EXTRACTED INFORMATION START

Lemma sim_list_release f lp fm ns (a : Spec B) (K : unit → M A) w :
  rep l s f w → dlist (fr_heap f) lp fm ns → NoDup (lp :: ns.*1 ++ owned fm ns) →
  Forall (λ v, is_Some (fr_heap f !! v)) (owned fm ns) →
  (∀ fh w', rep l s (set_fr_heap fh f) w' →
    freed (lp :: ns.*1 ++ owned fm ns) (fr_heap f) fh → sim l s (K tt) a Φ w') →
  sim l s (emq_list_release (Some lp) ≫= K) a Φ w.
Proof.
  intros Hr Hd Hnd Hown HK. pose proof (frame_subseteq _ _ _ _ Hr) as Hsub.
  apply sim_step. eapply wp_list_release; [by eapply dlist_weaken|done| |].
  { eapply Forall_impl; [exact Hown|]. intros v [o Hv]. exists o. by eapply lookup_weaken. }
  intros h' Hf. destruct (Hr) as [g Hg]. pose proof (rep_mallocs _ _ _ _ _ Hg) as Hms.
  destruct (rep_region l s f w h' (w_mallocs w)
    (λ k, k ∈ lp :: ns.*1 ++ owned fm ns) Hr) as (fh & Hr' & Hin & Hfh).
  - intros k Hk. rewrite Hf. by rewrite decide_False.
  - intros k Hk. left. apply elem_of_cons in Hk as [->|[Hk|Hk]%elem_of_app].
    + destruct Hd. eauto.
    + destruct (dlseg_node _ _ _ _ _ (dlist_nodes _ _ _ _ Hd) Hk) as [??]. eauto.
    + rewrite Forall_forall in Hown. by apply Hown.
  - rewrite <-Hms, set_ss_mallocs_id, Hms in Hr'.
    eapply (HK fh); [exact Hr'|]. intros k. case_decide as Hk; [|by apply Hfh].
    rewrite Hin, Hf by done. by rewrite decide_True.
Qed.
End list_steps.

EXTRACTED INFORMATION END

[WHAT TO DO] Without altering a single word, copy the listing above.

[RESPONSE]
Lemma sim_list_release f lp fm ns (a : Spec B) (K : unit → M A) w :
  rep l s f w → dlist (fr_heap f) lp fm ns → NoDup (lp :: ns.*1 ++ owned fm ns) →
  Forall (λ v, is_Some (fr_heap f !! v)) (owned fm ns) →
  (∀ fh w', rep l s (set_fr_heap fh f) w' →
    freed (lp :: ns.*1 ++ owned fm ns) (fr_heap f) fh → sim l s (K tt) a Φ w') →
  sim l s (emq_list_release (Some lp) ≫= K) a Φ w.
Proof.
  intros Hr Hd Hnd Hown HK. pose proof (frame_subseteq _ _ _ _ Hr) as Hsub.
  apply sim_step. eapply wp_list_release; [by eapply dlist_weaken|done| |].
  { eapply Forall_impl; [exact Hown|]. intros v [o Hv]. exists o. by eapply lookup_weaken. }
  intros h' Hf. destruct (Hr) as [g Hg]. pose proof (rep_mallocs _ _ _ _ _ Hg) as Hms.
  destruct (rep_region l s f w h' (w_mallocs w)
    (λ k, k ∈ lp :: ns.*1 ++ owned fm ns) Hr) as (fh & Hr' & Hin & Hfh).
  - intros k Hk. rewrite Hf. by rewrite decide_False.
  - intros k Hk. left. apply elem_of_cons in Hk as [->|[Hk|Hk]%elem_of_app].
    + destruct Hd. eauto.
    + destruct (dlseg_node _ _ _ _ _ (dlist_nodes _ _ _ _ Hd) Hk) as [??]. eauto.
    + rewrite Forall_forall in Hown. by apply Hown.
  - rewrite <-Hms, set_ss_mallocs_id, Hms in Hr'.
    eapply (HK fh); [exact Hr'|]. intros k. case_decide as Hk; [|by apply Hfh].
    rewrite Hin, Hf by done. by rewrite decide_True.
Qed.
End list_steps.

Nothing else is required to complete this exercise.